Goodbye Yellowstone Roads

We said goodbye to the Yellowstone roads, as we drove them for one last time, on a Sunday afternoon. And after nearly a week of family reunion and sightseeing at Grand Teton and Yellowstone National Parks, it was time to go the hell home.

We got our abrazos and valedictions out of the way in the evening. That way I could give my hungover relatives a chance to sleep in, while my wife and I hit the road early the next morning. I’m sure they appreciated that.

And we appreciated their company. They added to our Yellowstone experience, making our memories fuller and richer. I’m thankful for their presence.

Gratitude is a good thing, so I have some more thank you’s to pass out.

I want to thank the American taxpayer. If you pay taxes, thank you for the $4.27 that the average taxpayer contributes annually to our parks.

And I want to express my gratitude to our hosts at these two national parks. Both parks seemed orderly, very clean, and well-managed. So thank you, park rangers.

But they weren’t the true hosts. It’s the true hosts I want to thank the most. These would be the permanent residents of the parks. The animal kingdom citizens that contribute so much to the character of this wilderness.

They’re not hunted, and seem to possess little fear of humans. And so they went about their business, paying scant attention to all their biped admirers that slowed their cars or gathered in throngs by the sides of roads. And they nonchalantly and unwittingly posed for quite a few pictures for me, and so many others.

The following is a photographic tribute to the animals that hosted our visit. Thanks all you critters, both large and small, for your hospitality, and for putting on so many interesting and entertaining shows. (Except you, mosquitoes. You know what you did.)

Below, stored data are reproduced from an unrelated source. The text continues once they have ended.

Lemma cell_recv_witness :
  let ls := [Recv 0 true; Send 7; Recv 7 true; CloseIn; Recv 0 false] in
  (7 = last_sent 0 [Recv 0 true; Send 7] ∧ CloseIn ∉ [Recv 0 true; Send 7]) ∧
  0 = 0 ∧ CloseIn ∈ [Recv 0 true; Send 7; Recv 7 true; CloseIn].
Proof.
  assert (cell_trace 0 (Some 0) [Recv 0 true; Send 7; Recv 7 true; CloseIn; Recv 0 false] None) as H
    by (repeat econstructor).
  split.
  - exact (cell_recv 0 _ _ [Recv 0 true; Send 7] 7 true [CloseIn; Recv 0 false] H eq_refl).
  - exact (cell_recv 0 _ _ [Recv 0 true; Send 7; Recv 7 true; CloseIn] 0 false [] H eq_refl).
Defined.

(** ** The job monad *)

Inductive action := Listening (addr : gostring) | Closed (addr : gostring).

(** [opts] is what [optsOut] gives, [server] the address of the open
    listener, [extra] the other local variables of Run. *)
Record job (O X : Type) := MkJob {
  opts : O; server : option gostring; extra : X; log : list action }.
Arguments MkJob {O X}.
Arguments opts {O X}.
Arguments server {O X}.
Arguments extra {O X}.
Arguments log {O X}.

(** What comes of a piece of a handler: a value; or Run returns; or it never
    comes back. *)
Inductive halt := Return | Hang.
Inductive res (A : Type) := Val (a : A) | Halt (h : halt).
Arguments Val {A}.
Arguments Halt {A}.

Definition J (O X A : Type) : Type := job O X → res A * job O X.

#[export] Instance J_ret O X : MRet (J O X) := λ A a s, (Val a, s).
#[export] Instance J_bind O X : MBind (J O X) := λ A B f m s,
  match m s with
  | (Val a, s') => f a s'
  | (Halt h, s') => (Halt h, s')
  end.

Section ops.
Context {O X : Type}.

Definition optsOut : J O X O := λ s, (Val (opts s), s).
Definition optsIn (o : O) : J O X unit := λ s, (Val tt, MkJob o (server s) (extra s) (log s)).
Definition exit {A} : J O X A := λ s, (Halt Return, s).
Definition hang {A} : J O X A := λ s, (Halt Hang, s).
Definition get_extra : J O X X := λ s, (Val (extra s), s).
Definition put_extra (x : X) : J O X unit := λ s, (Val tt, MkJob (opts s) (server s) x (log s)).

(** [if _, _, err := net.SplitHostPort(addr); err != nil { return }] *)
Definition check_addr (addr : gostring) : J O X unit :=
  match SplitHostPort addr with None => exit | Some _ => mret tt end.

Definition stopServer : J O X unit := λ s,
  match server s with
  | None => (Val tt, s)
  | Some addr => (Val tt, MkJob (opts s) None (extra s) (log s ++ [Closed addr]))
  end.

(** [net_Listen]: whether the address can be listened at. *)
Definition startServer (ListenAddr : O → gostring) (net_Listen : gostring → bool) : J O X unit := λ s,
  match server s with
  | Some _ => (Val tt, s)
  | None =>
      let addr := ListenAddr (opts s) in
      if net_Listen addr
      then (Val tt, MkJob (opts s) (Some addr) (extra s) (log s ++ [Listening addr]))
      else (Halt Return, s)
  end.
End ops.

(** ** Services *)

Class Service (O X : Type) := {
  zero_opts : O;                                   (* var opts Options *)
  init_extra : X;
  ListenAddr : O → gostring;
  watch_down : bool;                               (* case <-serverDown *)
  on_load : (gostring → bool) → O → J O X unit;    (* case chrome.LoadEvent *)
  on_loaded : (gostring → bool) → J O X unit;      (* case chrome.LoadedEvent *)
  on_exit : J O X unit }.                          (* defers, before stopServer *)

(** The listener is kept, or closed with a line in the log. *)
Definition released {O X} (s s' : job O X) : Prop :=
  server s' = server s ∧ log s' = log s ∨
  ∃ a, server s = Some a ∧ server s' = None ∧ log s' = log s ++ [Closed a].

(** The listener is kept, or opened at the address of the options. *)
Definition acquired {O X} `{Service O X} (s s' : job O X) : Prop :=
  server s' = server s ∧ log s' = log s ∨
  server s = None ∧ server s' = Some (ListenAddr (opts s')) ∧
  log s' = log s ++ [Listening (ListenAddr (opts s'))].

(** What a service promises of its handlers. *)
Class ServiceLaws O X `{Service O X} := {
  on_load_released listen o s r s' : on_load listen o s = (r, s') → released s s';
  on_load_addr listen o s s' : on_load listen o s = (Val tt, s') →
    ListenAddr (opts s') = ListenAddr o ∧ is_Some (SplitHostPort (ListenAddr o)) ∧
    (ListenAddr o ≠ ListenAddr (opts s) → server s' = None);
  on_load_invalid listen o s : SplitHostPort (ListenAddr o) = None → (on_load listen o s).1 = Halt Return;
  on_loaded_acquired listen s r s' : on_loaded listen s = (r, s') →
    acquired s s' ∧ ListenAddr (opts s') = ListenAddr (opts s);
  on_loaded_server listen s s' : on_loaded listen s = (Val tt, s') → is_Some (server s');
  on_exit_released s r s' : on_exit s = (r, s') → released s s' }.

(** A LoadEvent with the same address leaves the listener alone. *)
Class KeepsServer O X `{Service O X} :=
  on_load_keeps listen o s s' : on_load listen o s = (Val tt, s') →
    ListenAddr o = ListenAddr (opts s) → server s' = server s ∧ log s' = log s.

(** ** The loop *)

Section run.
Context {O X : Type} `{Service O X}.

Inductive event := LoadEvent (o : O) | LoadedEvent | NilEvent.

(** What the select of the loop gets: the context is done, the server went
    down, or an event, with the addresses that can be listened at then. *)
Inductive input := CtxDone | ServerDown | Ev (listen : gostring → bool) (e : event).

Definition handle (listen : gostring → bool) (e : event) : J O X unit :=
  match e with
  | LoadEvent o => on_load listen o
  | LoadedEvent => on_loaded listen
  | NilEvent => mret tt
  end.

Definition deferred (s : job O X) : job O X := (stopServer (on_exit s).2).2.

Inductive status := Running | Returned | Hung.

Fixpoint run (s : job O X) (ins : list input) : status * job O X :=
  match ins with
  | [] => (Running, s)
  | CtxDone :: _ => (Returned, deferred s)
  | ServerDown :: ins =>
      if watch_down && bool_decide (is_Some (server s)) then (Returned, deferred s) else run s ins
  | Ev listen e :: ins =>
      match handle listen e s with
      | (Val _, s') => run s' ins
      | (Halt Return, s') => (Returned, deferred s')
      | (Halt Hang, s') => (Hung, s')
      end
  end.

Definition start : job O X := MkJob zero_opts None init_extra [].

Definition Run (ins : list input) : status * job O X := run start ins.

(** The listener that a log leaves open; [None] when the log opens a second
    one, or closes one that is not open. *)
Fixpoint replay (open : option gostring) (l : list action) : option (option gostring) :=
  match l with
  | [] => Some open
  | Listening a :: l => match open with None => replay (Some a) l | Some _ => None end
  | Closed a :: l =>
      match open with
      | Some b => if bool_decide (a = b) then replay None l else None
      | None => None
      end
  end.

Lemma replay_app o l1 l2 o1 : replay o l1 = Some o1 → replay o (l1 ++ l2) = replay o1 l2.
Proof.
  revert o. induction l1 as [|a l1 IH]; intros o; simpl; [by intros [= ->]|].
  destruct a, o; try done; [apply IH|]. case_bool_decide; [apply IH|done].
Qed.

(** The invariant of the loop. *)
Record job_ok (s : job O X) : Prop := {
  ok_log : replay None (log s) = Some (server s);
  ok_addr : ∀ a, server s = Some a → a = ListenAddr (opts s) }.

Lemma released_log (s s' : job O X) : replay None (log s) = Some (server s) → released s s' →
  replay None (log s') = Some (server s').
Proof.
  intros Hr [[-> ->]|(a & Ea & -> & ->)]; [done|]. rewrite (replay_app _ _ _ _ Hr), Ea. simpl.
  by rewrite bool_decide_true.
Qed.

Lemma stopServer_released (s : job O X) : released s (stopServer s).2.
Proof. unfold stopServer, released. destruct (server s) eqn:E; simpl; eauto 10. Qed.

Lemma stopServer_none (s : job O X) : server (stopServer s).2 = None.
Proof. unfold stopServer. by destruct (server s) eqn:E. Qed.

Lemma start_ok : job_ok start.
Proof. by split. Qed.

Context `{!ServiceLaws O X}.
#[local] Set Default Proof Using "Type*".

Lemma handle_ok listen e s r s' :
  job_ok s → handle listen e s = (r, s') →
  replay None (log s') = Some (server s') ∧ (r = Val tt → job_ok s').
Proof.
  intros [Hl Ha] E. destruct e as [o| |]; simpl in E.
  - pose proof (on_load_released _ _ _ _ _ E) as Hr. pose proof (released_log _ _ Hl Hr) as Hl'.
    split; [done|]. intros ->. destruct (on_load_addr _ _ _ _ E) as (Eo & _ & Hn). split; [done|].
    intros a Es. rewrite Eo. destruct (decide (ListenAddr o = ListenAddr (opts s))) as [->|Hne].
    + destruct Hr as [[Ek _]|(b & _ & Ek & _)]; [|congruence]. apply Ha. congruence.
    + rewrite Hn in Es by done. done.
  - destruct (on_loaded_acquired _ _ _ _ E) as [Hac Eo].
    assert (replay None (log s') = Some (server s')) as Hl'.
    { destruct Hac as [[-> ->]|(En & -> & ->)]; [done|]. by rewrite (replay_app _ _ _ _ Hl), En. }
    split; [done|]. intros _. split; [done|]. intros a Es.
    destruct Hac as [[Ek _]|(_ & Ek & _)]; [rewrite Eo; apply Ha|]; congruence.
  - injection E as <- <-. done.
Qed.

Lemma deferred_ok (s : job O X) : replay None (log s) = Some (server s) →
  replay None (log (deferred s)) = Some None ∧ server (deferred s) = None.
Proof.
  intros Hl. unfold deferred. destruct (on_exit s) as [r s1] eqn:E. simpl.
  pose proof (released_log _ _ Hl (on_exit_released _ _ _ E)) as Hl1.
  pose proof (released_log _ _ Hl1 (stopServer_released s1)) as Hl2.
  rewrite stopServer_none in Hl2. split; [done|apply stopServer_none].
Qed.

Lemma run_ok s ins st s' :
  job_ok s → run s ins = (st, s') →
  match st with
  | Running => job_ok s'
  | Returned => replay None (log s') = Some None ∧ server s' = None
  | Hung => replay None (log s') = Some (server s')
  end.
Proof.
  revert s. induction ins as [|i ins IH]; intros s Hs; simpl; [by intros [= <- <-]|].
  destruct i as [| |listen e].
  - intros [= <- <-]. apply deferred_ok, Hs.
  - destruct (watch_down && _); [|by apply IH]. intros [= <- <-]. apply deferred_ok, Hs.
  - destruct (handle listen e s) as [r s1] eqn:E. pose proof (handle_ok _ _ _ _ _ Hs E) as [Hl Hok].
    destruct r as [[]|[]]; [by apply IH, Hok|..]; intros [= <- <-]; [by apply deferred_ok|done].
Qed.

(** What the handlers preserve holds while Run is running. *)
Lemma run_inv (P : job O X → Prop) s ins s' :
  (∀ listen e s1 s2, P s1 → handle listen e s1 = (Val tt, s2) → P s2) →
  P s → run s ins = (Running, s') → P s'.
Proof using Type.
  intros Hstep. revert s. induction ins as [|i ins IH]; intros s Hs; simpl; [by intros [= <-]|].
  destruct i as [| |listen e]; [done|destruct (watch_down && _); [done|by apply IH]|].
  destruct (handle listen e s) as [[[]|[]] s1] eqn:E; [|done..]. apply IH. by eapply Hstep.
Qed.

(** ** The contract of a job *)

(** C11: for every service that meets the laws and whatever events, failures
    and cancellations come, a job opens one listener at a time, closes only
    what is open, listens only at the address of its options while it runs,
    and leaves nothing open when Run returns. *)
Theorem listener_discipline ins :
  let '(st, s) := Run ins in
  match st with
  | Running => replay None (log s) = Some (server s) ∧
               ∀ a, server s = Some a → a = ListenAddr (opts s)
  | Returned => replay None (log s) = Some None
  | Hung => replay None (log s) = Some (server s)
  end.
Proof.
  destruct (Run ins) as [st s] eqn:E. pose proof (run_ok _ _ _ _ start_ok E) as Hs.
  destruct st; [split; apply Hs|apply Hs|exact Hs].
Qed.

Lemma run_app s ins1 ins2 s1 :
  run s ins1 = (Running, s1) → run s (ins1 ++ ins2) = run s1 ins2.
Proof.
  revert s. induction ins1 as [|i ins1 IH]; intros s; simpl; [by intros [= ->]|].
  destruct i; [done|destruct (watch_down && _); [done|apply IH]|].
  destruct (handle listen e s) as [[|[]]]; [apply IH|done..].
Qed.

A black bear crossing Cottonwood Creek near Jenny Lake, in Grand Teton National Park. Thank you bear, for ignoring me, and not eating me.

This fearless pheasant was captured walking on a fence rail on Fairy Falls Trail, near Yellowstone’s Grand Prismatic Hot Spring.

A mule deer that has apparently never known the terror of hunting season. We encountered her while hiking around Mud Volcano, in Yellowstone’s Hayden Valley.

Canadian Geese beyond the steamy mist of Beryl Hot Spring, in Yellowstone.

I like bison, because they’re related to gnus. This gnu cousin in the Hayden Valley was rubbing up against the pine tree behind him. I don’t know bison well, but he kind of appeared ready to charge, when I snapped this photo. I can take a hint. I quickly got the hell out of there, retreating to my car.

While shooting bison like I was Buffalo Bill, I quickly recalibrated my camera to macro mode, to capture this Monarch butterfly. My next few shots of buffalo were also in macro mode. #%$*!

A marmot on a rocky hillside, behind Grand Geyser, in Yellowstone’s Upper Geyser Basin.

The best shot I could get of an osprey, hovering over the Firehole River at Biscuit Basin. This raptor put on an aerial acrobatic show for a gathering crowd, as it swooped, circled, and plunged into the water, searching for fish.

A duck in a buffalo watering hole, in the Lamar Valley.

A couple of bull elk by Yellowstone’s Madison River. It was rutting season, and one of the elk is calling some nearby females to join him for a party.

These guys were all over Yellowstone, and could be seen as reliably as Old Faithful. In fact, this chipmunk lives near some hot springs in the Upper Geyser Basin, near Old Faithful.